DATA TO EXAMINE:
(** Before its transaction a copy only writes files; what it returns was
    checked against the artifact row. *)
Lemma copyToTarget_ok env s3_get s3_back record aid o w source st w' :
  copyToTarget env s3_get s3_back record aid o w = (Ok (source, st), w') ->
  wd_db w' = wd_db w
  /\ exists a content,
    (In a (t_rows (db_artifacts (wd_db w))) /\ ar_ProjectID a = p_ID record /\ ar_ID a = aid)
    /\ source = scanArtifactRecordWithRun a
    /\ readArtifactRecordContent s3_get source w = Ok content
    /\ st = stored (s_Backend st) (s_URI st) (cn_Content content) (cn_ContentType content)
    /\ (s_Backend st = "local" /\ wd_files w' !! s_URI st = Some (cn_Content content)
        \/ s_Backend st = "s3")
    /\ verifyMigratedArtifact source st = Ok tt
    /\ exists back, ReadConfigured s3_back (wd_files w') (s_Backend st) (s_URI st) = Ok back
                    /\ verifyMigratedArtifactContent source back = Ok tt.
Proof.
  unfold copyToTarget. intros E. apply bind_ok in E as (src & w1 & E1 & E).
  unfold GetArtifact in E1. destruct (_ <=? 0); [done|].
  apply bind_ok in E1 as (rows & w2 & Es & E1). apply select_rows_ok in Es as [-> ->]. step_ok.
  match goal with H : first_row _ _ = _ |- _ => apply first_row_ok in H as [(l' & H) ->] end.
  apply select_cons_In in H as [Hin Hp]. bool_prop. destruct (negb _) eqn:En; [done|]. bool_prop.
  apply bind_ok in E as (content & w3 & E2 & E). injection E2 as E2 <-.
  apply bind_ok in E as (rel & w4 & E3 & E). apply lift_ok in E3 as [_ <-].
  apply bind_ok in E as (st' & w5 & E4 & E).
  pose proof (WriteConfigured_stored _ _ _ _ _ _ _ _ _ E4) as [Hst Hf].
  pose proof (WriteConfigured_kept env (co_TargetBackend o) (co_TargetRoot o) rel
    (cn_Content content) (cn_ContentType content) w) as Hdb. rewrite E4 in Hdb. cbn in Hdb.
  apply bind_ok in E as (u & w6 & E5 & E). apply lift_ok in E5 as [E5 <-]. destruct u.
  apply bind_ok in E as (back & w7 & E6 & E). injection E6 as E6 <-.
  apply bind_ok in E as (u & w8 & E7 & E). apply lift_ok in E7 as [E7 <-]. destruct u.
  apply ret_ok in E as [[= <- <-] <-]. split; [done|]. eexists _, content. eauto 12.
Qed.

(** *** Files *)

(** Transactions leave the files alone. *)
Definition files_kept {A} (m : M A) : Prop := forall w, wd_files (snd (m w)) = wd_files w.

Lemma files_kept_bind {A B} (m : M A) (k : A -> M B) :
  files_kept m -> (forall a, files_kept (k a)) -> files_kept (bind m k).
Proof.
  intros Hm Hk w. unfold bind. specialize (Hm w). destruct (m w) as [[a|e] w1]; [|done].
  cbn in Hm. by rewrite Hk.
Qed.

Lemma files_kept_reads {A} (m : M A) : reads m -> files_kept m.
Proof. intros Hm w. by rewrite Hm. Qed.

Lemma files_kept_insert {R} `{HasTable R} mkrow : files_kept (insert_row mkrow).
Proof. done. Qed.

Lemma files_kept_update {R} `{HasTable R} p f : files_kept (update_rows p f).
Proof. done. Qed.

Lemma files_kept_update_locations p f : files_kept (update_locations p f).
Proof. intros w. unfold update_locations. by destruct (update_each _ _ _ _). Qed.

Lemma transact_files {A} (m : M (res error A)) w :
  files_kept m -> wd_files (snd (transact m w)) = wd_files w.
Proof. intros Hm. specialize (Hm w). unfold transact. by destruct (m w) as [[]]. Qed.

Create HintDb files discriminated.
#[export] Hint Resolve files_kept_insert files_kept_update files_kept_update_locations : files.
#[export] Hint Extern 5 (files_kept _) => (apply files_kept_reads; reads_split) : files.

Ltac files_split :=
  repeat first
    [ progress intros
    | match goal with
      | |- files_kept (bind _ _) => apply files_kept_bind
      | |- files_kept (match ?x with _ => _ end) => destruct x
      end
    | solve [eauto with files] ].

Lemma upsert_location_files row merge : files_kept (upsert_location row merge).
Proof. unfold upsert_location. files_split. Qed.

Lemma audit_files env pid action aid actor reason md :
  files_kept (insertArtifactMigrationAudit env pid action aid actor reason md).
Proof. unfold insertArtifactMigrationAudit. files_split. Qed.
#[export] Hint Resolve upsert_location_files audit_files : files.

Lemma copyTx_files env o source st : files_kept (copyTx env o source st).
Proof. unfold copyTx, upsertArtifactLocation. files_split. Qed.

PROBLEM REQUIREMENTS: Give back every line of the data exactly.

PROBLEM SOLUTION:
(** Before its transaction a copy only writes files; what it returns was
    checked against the artifact row. *)
Lemma copyToTarget_ok env s3_get s3_back record aid o w source st w' :
  copyToTarget env s3_get s3_back record aid o w = (Ok (source, st), w') ->
  wd_db w' = wd_db w
  /\ exists a content,
    (In a (t_rows (db_artifacts (wd_db w))) /\ ar_ProjectID a = p_ID record /\ ar_ID a = aid)
    /\ source = scanArtifactRecordWithRun a
    /\ readArtifactRecordContent s3_get source w = Ok content
    /\ st = stored (s_Backend st) (s_URI st) (cn_Content content) (cn_ContentType content)
    /\ (s_Backend st = "local" /\ wd_files w' !! s_URI st = Some (cn_Content content)
        \/ s_Backend st = "s3")
    /\ verifyMigratedArtifact source st = Ok tt
    /\ exists back, ReadConfigured s3_back (wd_files w') (s_Backend st) (s_URI st) = Ok back
                    /\ verifyMigratedArtifactContent source back = Ok tt.
Proof.
  unfold copyToTarget. intros E. apply bind_ok in E as (src & w1 & E1 & E).
  unfold GetArtifact in E1. destruct (_ <=? 0); [done|].
  apply bind_ok in E1 as (rows & w2 & Es & E1). apply select_rows_ok in Es as [-> ->]. step_ok.
  match goal with H : first_row _ _ = _ |- _ => apply first_row_ok in H as [(l' & H) ->] end.
  apply select_cons_In in H as [Hin Hp]. bool_prop. destruct (negb _) eqn:En; [done|]. bool_prop.
  apply bind_ok in E as (content & w3 & E2 & E). injection E2 as E2 <-.
  apply bind_ok in E as (rel & w4 & E3 & E). apply lift_ok in E3 as [_ <-].
  apply bind_ok in E as (st' & w5 & E4 & E).
  pose proof (WriteConfigured_stored _ _ _ _ _ _ _ _ _ E4) as [Hst Hf].
  pose proof (WriteConfigured_kept env (co_TargetBackend o) (co_TargetRoot o) rel
    (cn_Content content) (cn_ContentType content) w) as Hdb. rewrite E4 in Hdb. cbn in Hdb.
  apply bind_ok in E as (u & w6 & E5 & E). apply lift_ok in E5 as [E5 <-]. destruct u.
  apply bind_ok in E as (back & w7 & E6 & E). injection E6 as E6 <-.
  apply bind_ok in E as (u & w8 & E7 & E). apply lift_ok in E7 as [E7 <-]. destruct u.
  apply ret_ok in E as [[= <- <-] <-]. split; [done|]. eexists _, content. eauto 12.
Qed.

(** *** Files *)

(** Transactions leave the files alone. *)
Definition files_kept {A} (m : M A) : Prop := forall w, wd_files (snd (m w)) = wd_files w.

Lemma files_kept_bind {A B} (m : M A) (k : A -> M B) :
  files_kept m -> (forall a, files_kept (k a)) -> files_kept (bind m k).
Proof.
  intros Hm Hk w. unfold bind. specialize (Hm w). destruct (m w) as [[a|e] w1]; [|done].
  cbn in Hm. by rewrite Hk.
Qed.

Lemma files_kept_reads {A} (m : M A) : reads m -> files_kept m.
Proof. intros Hm w. by rewrite Hm. Qed.

Lemma files_kept_insert {R} `{HasTable R} mkrow : files_kept (insert_row mkrow).
Proof. done. Qed.

Lemma files_kept_update {R} `{HasTable R} p f : files_kept (update_rows p f).
Proof. done. Qed.

Lemma files_kept_update_locations p f : files_kept (update_locations p f).
Proof. intros w. unfold update_locations. by destruct (update_each _ _ _ _). Qed.

Lemma transact_files {A} (m : M (res error A)) w :
  files_kept m -> wd_files (snd (transact m w)) = wd_files w.
Proof. intros Hm. specialize (Hm w). unfold transact. by destruct (m w) as [[]]. Qed.

Create HintDb files discriminated.
#[export] Hint Resolve files_kept_insert files_kept_update files_kept_update_locations : files.
#[export] Hint Extern 5 (files_kept _) => (apply files_kept_reads; reads_split) : files.

Ltac files_split :=
  repeat first
    [ progress intros
    | match goal with
      | |- files_kept (bind _ _) => apply files_kept_bind
      | |- files_kept (match ?x with _ => _ end) => destruct x
      end
    | solve [eauto with files] ].

Lemma upsert_location_files row merge : files_kept (upsert_location row merge).
Proof. unfold upsert_location. files_split. Qed.

Lemma audit_files env pid action aid actor reason md :
  files_kept (insertArtifactMigrationAudit env pid action aid actor reason md).
Proof. unfold insertArtifactMigrationAudit. files_split. Qed.
#[export] Hint Resolve upsert_location_files audit_files : files.

Lemma copyTx_files env o source st : files_kept (copyTx env o source st).
Proof. unfold copyTx, upsertArtifactLocation. files_split. Qed.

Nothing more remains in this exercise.